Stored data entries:

----

(* ===== verification/Fe.v ===== *)
(** Field elements modulo [p = 2^255 - 19]: the [fe_*] functions of
    src/crypto/crypto-ops.c.

    An element is an array of ten signed 32-bit limbs, the limb [i] with weight
    [2^ceil(25.5 i)].  Additions are limbwise; products are tables of 64-bit
    products of limbs, some of them multiplied by 2, 19 or 38 beforehand in
    32 bits, followed by a chain of carries.  A function returns [None] where a
    signed operation of the C code would overflow its 32 or 64 bits. *)
From S2P Require Import Prelude Limbs Pack.

Local Open Scope Z_scope.

Module Fe.
Import Limbs Pack.

Definition p25519 : Z := 2 ^ 255 - 19.

(** ** Constants, copies and limbwise operations *)

Definition fe_0 : list Z := [0; 0; 0; 0; 0; 0; 0; 0; 0; 0].
Definition fe_1 : list Z := [1; 0; 0; 0; 0; 0; 0; 0; 0; 0].

Definition fe_add (f g : list Z) : option (list Z) :=
  mapM (fun i => i32 (at_ f i + at_ g i)) (seq 0 10).

Definition fe_sub (f g : list Z) : option (list Z) :=
  mapM (fun i => i32 (at_ f i - at_ g i)) (seq 0 10).

Definition fe_neg (f : list Z) : option (list Z) :=
  mapM (fun i => i32 (- at_ f i)) (seq 0 10).

Definition fe_copy (f : list Z) : list Z := map (at_ f) (seq 0 10).

(** The conversion of an [unsigned int] to [int32_t]. *)
Definition to_i32 (z : Z) : Z := if z <? 2 ^ 31 then z else z - 2 ^ 32.

(** The assertion on [b] holds for 0 and 1 only; with [b] an unsigned integer,
    the mask [-b] is 0 or all ones. *)
Definition fe_cmov (f g : list Z) (b : Z) : option (list Z) :=
  if Z.lor (Z.land (u32 (b - 1)) (u32 (Z.lnot b)))
           (Z.land (u32 (b - 2)) (u32 (Z.lnot (u32 (b - 1))))) =? 2 ^ 32 - 1
  then
    let m := to_i32 (u32 (- b)) in
    Some (map (fun i => Z.lxor (at_ f i) (Z.land (Z.lxor (at_ f i) (at_ g i)) m)) (seq 0 10))
  else None.

(** ** Tables of products

    An operand [(c, i)] is [c] times the variable [i], read from the list of
    the values computed beforehand unless [c = 1]. *)

Definition operand : Set := Z * nat.

Definition precompute (v : list Z) (ops : list operand) : option (list (operand * Z)) :=
  mapM (fun o : operand => x ← i32 (o.1 * at_ v o.2); Some (o, x)) ops.

Definition operand_eqb (o o' : operand) : bool := (o.1 =? o'.1) && (o.2 =? o'.2)%nat.

Fixpoint find_operand (env : list (operand * Z)) (o : operand) : option Z :=
  match env with
  | [] => None
  | (o', x) :: env => if operand_eqb o o' then Some x else find_operand env o
  end.

Definition read (v : list Z) (env : list (operand * Z)) (o : operand) : option Z :=
  if o.1 =? 1 then v !! o.2 else find_operand env o.

Definition read_pair (v : list Z) (env : list (operand * Z)) (t : operand * operand) : option (Z * Z) :=
  a ← read v env t.1; b ← read v env t.2; Some (a, b).

Definition row_sum (v : list Z) (env : list (operand * Z)) (row : list (operand * operand)) : option Z :=
  ps ← mapM (read_pair v env) row; mac 64 0 ps.

Definition product_rows (ops : list operand) (tbl : list (list (operand * operand))) (v : list Z)
  : option (list Z) :=
  env ← precompute v ops; mapM (row_sum v env) tbl.

(** The twelve carries that end [fe_mul], [fe_sq] and [fe_sq2]. *)
Definition fe_carries : list instr :=
  [ Carry true 26 0 1 1; Carry true 26 4 5 1;
    Carry true 25 1 2 1; Carry true 25 5 6 1;
    Carry true 26 2 3 1; Carry true 26 6 7 1;
    Carry true 25 3 4 1; Carry true 25 7 8 1;
    Carry true 26 4 5 1; Carry true 26 8 9 1;
    Carry true 25 9 0 19;
    Carry true 26 0 1 1 ].

(** The stores [h[i] = h_i] convert to 32 bits; a value that does not fit is an
    error here, since the theorems exclude it. *)
Definition store_i32 (h : list Z) : option (list Z) := mapM i32 h.

(** ** Multiplication: the variables are [f0..f9] and [g0..g9], at 10 and up. *)

Definition g_ (c : Z) (j : nat) : operand := (c, (10 + j)%nat).

Definition fe_mul_ops : list operand :=
  map (g_ 19) [1; 2; 3; 4; 5; 6; 7; 8; 9]%nat ++ map (fun i => (2, i)) [1; 3; 5; 7; 9]%nat.

(** The term of [f_i] in the sum [h_k]: [f_i] is doubled when [i] and [j] are
    both odd, [g_j] is multiplied by 19 when [i + j] exceeds 9. *)
Definition fe_mul_term (k i : nat) : operand * operand :=
  let j := ((10 + k - i) mod 10)%nat in
  ((if Nat.odd i && Nat.odd j then 2 else 1, i), g_ (if (k <? i)%nat then 19 else 1) j).

Definition fe_mul_table : list (list (operand * operand)) :=
  map (fun k => map (fe_mul_term k) (seq 0 10)) (seq 0 10).

Definition fe_mul (f g : list Z) : option (list Z) :=
  h ← product_rows fe_mul_ops fe_mul_table (f ++ g);
  h ← run 64 fe_carries h;
  store_i32 h.

(** ** Squaring *)

Definition fe_sq_ops : list operand :=
  [ (2, 0%nat); (2, 1%nat); (2, 2%nat); (2, 3%nat); (2, 4%nat); (2, 5%nat); (2, 6%nat); (2, 7%nat);
    (38, 5%nat); (19, 6%nat); (38, 7%nat); (19, 8%nat); (38, 9%nat) ].

(** [x c i * y] is written as in the C code, [f1_2] for [(2, 1)]. *)
Definition fe_sq_table : list (list (operand * operand)) :=
  let f0 := (1, 0%nat) in let f1 := (1, 1%nat) in let f2 := (1, 2%nat) in
  let f3 := (1, 3%nat) in let f4 := (1, 4%nat) in let f5 := (1, 5%nat) in
  let f6 := (1, 6%nat) in let f7 := (1, 7%nat) in let f8 := (1, 8%nat) in
  let f9 := (1, 9%nat) in
  let f0_2 := (2, 0%nat) in let f1_2 := (2, 1%nat) in let f2_2 := (2, 2%nat) in
  let f3_2 := (2, 3%nat) in let f4_2 := (2, 4%nat) in let f5_2 := (2, 5%nat) in
  let f6_2 := (2, 6%nat) in let f7_2 := (2, 7%nat) in
  let f5_38 := (38, 5%nat) in let f6_19 := (19, 6%nat) in let f7_38 := (38, 7%nat) in
  let f8_19 := (19, 8%nat) in let f9_38 := (38, 9%nat) in
  [ [(f0, f0); (f1_2, f9_38); (f2_2, f8_19); (f3_2, f7_38); (f4_2, f6_19); (f5, f5_38)];
    [(f0_2, f1); (f2, f9_38); (f3_2, f8_19); (f4, f7_38); (f5_2, f6_19)];
    [(f0_2, f2); (f1_2, f1); (f3_2, f9_38); (f4_2, f8_19); (f5_2, f7_38); (f6, f6_19)];
    [(f0_2, f3); (f1_2, f2); (f4, f9_38); (f5_2, f8_19); (f6, f7_38)];
    [(f0_2, f4); (f1_2, f3_2); (f2, f2); (f5_2, f9_38); (f6_2, f8_19); (f7, f7_38)];
    [(f0_2, f5); (f1_2, f4); (f2_2, f3); (f6, f9_38); (f7_2, f8_19)];
    [(f0_2, f6); (f1_2, f5_2); (f2_2, f4); (f3_2, f3); (f7_2, f9_38); (f8, f8_19)];
    [(f0_2, f7); (f1_2, f6); (f2_2, f5); (f3_2, f4); (f8, f9_38)];
    [(f0_2, f8); (f1_2, f7_2); (f2_2, f6); (f3_2, f5_2); (f4, f4); (f9, f9_38)];
    [(f0_2, f9); (f1_2, f8); (f2_2, f7); (f3_2, f6); (f4_2, f5)] ].

Definition fe_sq (f : list Z) : option (list Z) :=
  h ← product_rows fe_sq_ops fe_sq_table f;
  h ← run 64 fe_carries h;
  store_i32 h.

Definition fe_sq2 (f : list Z) : option (list Z) :=
  h ← product_rows fe_sq_ops fe_sq_table f;
  h ← mapM (fun x => i64 (x + x)) h;
  h ← run 64 fe_carries h;
  store_i32 h.

(** [fe_sq] repeated: the loops of [fe_invert] and [fe_divpowm1]. *)
Fixpoint fe_sq_loop (n : nat) (t : list Z) : option (list Z) :=
  match n with
  | O => Some t
  | S n => t ← fe_sq t; fe_sq_loop n t
  end.

Definition fe_invert (z : list Z) : option (list Z) :=
  t0 ← fe_sq z;
  t1 ← fe_sq t0;
  t1 ← fe_sq t1;
  t1 ← fe_mul z t1;
  t0 ← fe_mul t0 t1;
  t2 ← fe_sq t0;
  t1 ← fe_mul t1 t2;
  t2 ← fe_sq t1;
  t2 ← fe_sq_loop 4 t2;
  t1 ← fe_mul t2 t1;
  t2 ← fe_sq t1;
  t2 ← fe_sq_loop 9 t2;
  t2 ← fe_mul t2 t1;
  t3 ← fe_sq t2;
  t3 ← fe_sq_loop 19 t3;
  t2 ← fe_mul t3 t2;
  t2 ← fe_sq t2;
  t2 ← fe_sq_loop 9 t2;
  t1 ← fe_mul t2 t1;
  t2 ← fe_sq t1;
  t2 ← fe_sq_loop 49 t2;
  t2 ← fe_mul t2 t1;
  t3 ← fe_sq t2;
  t3 ← fe_sq_loop 99 t3;
  t2 ← fe_mul t3 t2;
  t2 ← fe_sq t2;
  t2 ← fe_sq_loop 49 t2;
  t1 ← fe_mul t2 t1;
  t1 ← fe_sq t1;
  t1 ← fe_sq_loop 4 t1;
  fe_mul t1 t0.

(** [r = u * v^3 * (u * v^7)^((p-5)/8)]. *)
Definition fe_divpowm1 (u v : list Z) : option (list Z) :=
  v3 ← fe_sq v;
  v3 ← fe_mul v3 v;
  uv7 ← fe_sq v3;
  uv7 ← fe_mul uv7 v;
  uv7 ← fe_mul uv7 u;
  t0 ← fe_sq uv7;
  t1 ← fe_sq t0;
  t1 ← fe_sq t1;
  t1 ← fe_mul uv7 t1;
  t0 ← fe_mul t0 t1;
  t0 ← fe_sq t0;
  t0 ← fe_mul t1 t0;
  t1 ← fe_sq t0;
  t1 ← fe_sq_loop 4 t1;
  t0 ← fe_mul t1 t0;
  t1 ← fe_sq t0;
  t1 ← fe_sq_loop 9 t1;
  t1 ← fe_mul t1 t0;
  t2 ← fe_sq t1;
  t2 ← fe_sq_loop 19 t2;
  t1 ← fe_mul t2 t1;
  t1 ← fe_sq_loop 10 t1;
  t0 ← fe_mul t1 t0;
  t1 ← fe_sq t0;
  t1 ← fe_sq_loop 49 t1;
  t1 ← fe_mul t1 t0;
  t2 ← fe_sq t1;
  t2 ← fe_sq_loop 99 t2;
  t1 ← fe_mul t2 t1;
  t1 ← fe_sq_loop 50 t1;
  t0 ← fe_mul t1 t0;
  t0 ← fe_sq t0;
  t0 ← fe_sq t0;
  t0 ← fe_mul t0 uv7;
  t0 ← fe_mul t0 v3;
  fe_mul t0 u.

(** ** Bytes to limbs: the first half of [ge_frombytes_vartime] *)

Definition fe_load (s : list Z) : list Z :=
  [ load_4 s 0;
    Z.shiftl (load_3 s 4) 6;
    Z.shiftl (load_3 s 7) 5;
    Z.shiftl (load_3 s 10) 3;
    Z.shiftl (load_3 s 13) 2;
    load_4 s 16;
    Z.shiftl (load_3 s 20) 7;
    Z.shiftl (load_3 s 23) 5;
    Z.shiftl (load_3 s 26) 4;
    Z.shiftl (Z.land (load_3 s 29) 8388607) 2 ].

(** The test that rejects the encodings of [p .. 2^255 - 1]. *)
Definition fe_noncanonical (h : list Z) : bool :=
  (at_ h 9 =? 33554428) && (at_ h 8 =? 268435440) && (at_ h 7 =? 536870880) &&
  (at_ h 6 =? 2147483520) && (at_ h 5 =? 4294967295) && (at_ h 4 =? 67108860) &&
  (at_ h 3 =? 134217720) && (at_ h 2 =? 536870880) && (at_ h 1 =? 1073741760) &&
  (4294967277 <=? at_ h 0).

Definition fe_load_carries : list instr :=
  [ Carry true 25 9 0 19; Carry true 25 1 2 1; Carry true 25 3 4 1;
    Carry true 25 5 6 1; Carry true 25 7 8 1;
    Carry true 26 0 1 1; Carry true 26 2 3 1; Carry true 26 4 5 1;
    Carry true 26 6 7 1; Carry true 26 8 9 1 ].

Definition fe_frombytes (s : list Z) : option (list Z) :=
  h ← run 64 fe_load_carries (fe_load s); store_i32 h.

(** ** Limbs to bytes *)

(** [q = (h_i + q) >> w], from the limb 0 to the limb 9. *)
Fixpoint fe_quotient (h : list Z) (ws : list Z) (q : Z) : option Z :=
  match h, ws with
  | x :: h, w :: ws => t ← i32 (x + q); fe_quotient h ws (Z.shiftr t w)
  | _, _ => Some q
  end.

Definition limb_widths : list Z := [26; 25; 26; 25; 26; 25; 26; 25; 26; 25].

(** The carries; the last one leaves [carry9] in an eleventh limb, which the
    code computes and drops. *)
Definition fe_tobytes_carries : list instr :=
  [ Carry false 26 0 1 1; Carry false 25 1 2 1; Carry false 26 2 3 1; Carry false 25 3 4 1;
    Carry false 26 4 5 1; Carry false 25 5 6 1; Carry false 26 6 7 1; Carry false 25 7 8 1;
    Carry false 26 8 9 1; Carry false 25 9 10 1 ].

Definition fe_store (x : list Z) : list Z :=
  let h i := at_ x i in
  map u8
  [ Z.shiftr (h 0%nat) 0;
    Z.shiftr (h 0%nat) 8;
    Z.shiftr (h 0%nat) 16;
    Z.lor (Z.shiftr (h 0%nat) 24) (Z.shiftl (h 1%nat) 2);
    Z.shiftr (h 1%nat) 6;
    Z.shiftr (h 1%nat) 14;
    Z.lor (Z.shiftr (h 1%nat) 22) (Z.shiftl (h 2%nat) 3);
    Z.shiftr (h 2%nat) 5;
    Z.shiftr (h 2%nat) 13;
    Z.lor (Z.shiftr (h 2%nat) 21) (Z.shiftl (h 3%nat) 5);
    Z.shiftr (h 3%nat) 3;
    Z.shiftr (h 3%nat) 11;
    Z.lor (Z.shiftr (h 3%nat) 19) (Z.shiftl (h 4%nat) 6);
    Z.shiftr (h 4%nat) 2;
    Z.shiftr (h 4%nat) 10;
    Z.shiftr (h 4%nat) 18;
    Z.shiftr (h 5%nat) 0;
    Z.shiftr (h 5%nat) 8;
    Z.shiftr (h 5%nat) 16;
    Z.lor (Z.shiftr (h 5%nat) 24) (Z.shiftl (h 6%nat) 1);
    Z.shiftr (h 6%nat) 7;
    Z.shiftr (h 6%nat) 15;
    Z.lor (Z.shiftr (h 6%nat) 23) (Z.shiftl (h 7%nat) 3);
    Z.shiftr (h 7%nat) 5;
    Z.shiftr (h 7%nat) 13;
    Z.lor (Z.shiftr (h 7%nat) 21) (Z.shiftl (h 8%nat) 4);
    Z.shiftr (h 8%nat) 4;
    Z.shiftr (h 8%nat) 12;
    Z.lor (Z.shiftr (h 8%nat) 20) (Z.shiftl (h 9%nat) 6);
    Z.shiftr (h 9%nat) 2;
    Z.shiftr (h 9%nat) 10;
    Z.shiftr (h 9%nat) 18 ].

Definition fe_tobytes (h : list Z) : option (list Z) :=
  m ← i32 (19 * at_ h 9);
  t ← i32 (m + Z.shiftl 1 24);
  q ← fe_quotient h limb_widths (Z.shiftr t 25);
  d ← i32 (19 * q);
  h0 ← i32 (at_ h 0 + d);
  x ← run 32 fe_tobytes_carries (<[0%nat := h0]> h ++ [0]);
  Some (fe_store x).

Definition fe_isnegative (f : list Z) : option Z :=
  s ← fe_tobytes f; Some (Z.land (at_ s 0) 1).

Definition fe_isnonzero (f : list Z) : option Z :=
  s ← fe_tobytes f; Some (bytes_isnonzero s).

End Fe.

----

WHAT THE TASK ASKS – Exactly the lines from the start of the entries through the one bearing "Definition fe_add (f" are to be output, with both ends included.

FINISHED TASK –
(* ===== verification/Fe.v ===== *)
(** Field elements modulo [p = 2^255 - 19]: the [fe_*] functions of
    src/crypto/crypto-ops.c.

    An element is an array of ten signed 32-bit limbs, the limb [i] with weight
    [2^ceil(25.5 i)].  Additions are limbwise; products are tables of 64-bit
    products of limbs, some of them multiplied by 2, 19 or 38 beforehand in
    32 bits, followed by a chain of carries.  A function returns [None] where a
    signed operation of the C code would overflow its 32 or 64 bits. *)
From S2P Require Import Prelude Limbs Pack.

Local Open Scope Z_scope.

Module Fe.
Import Limbs Pack.

Definition p25519 : Z := 2 ^ 255 - 19.

(** ** Constants, copies and limbwise operations *)

Definition fe_0 : list Z := [0; 0; 0; 0; 0; 0; 0; 0; 0; 0].
Definition fe_1 : list Z := [1; 0; 0; 0; 0; 0; 0; 0; 0; 0].

Definition fe_add (f g : list Z) : option (list Z) :=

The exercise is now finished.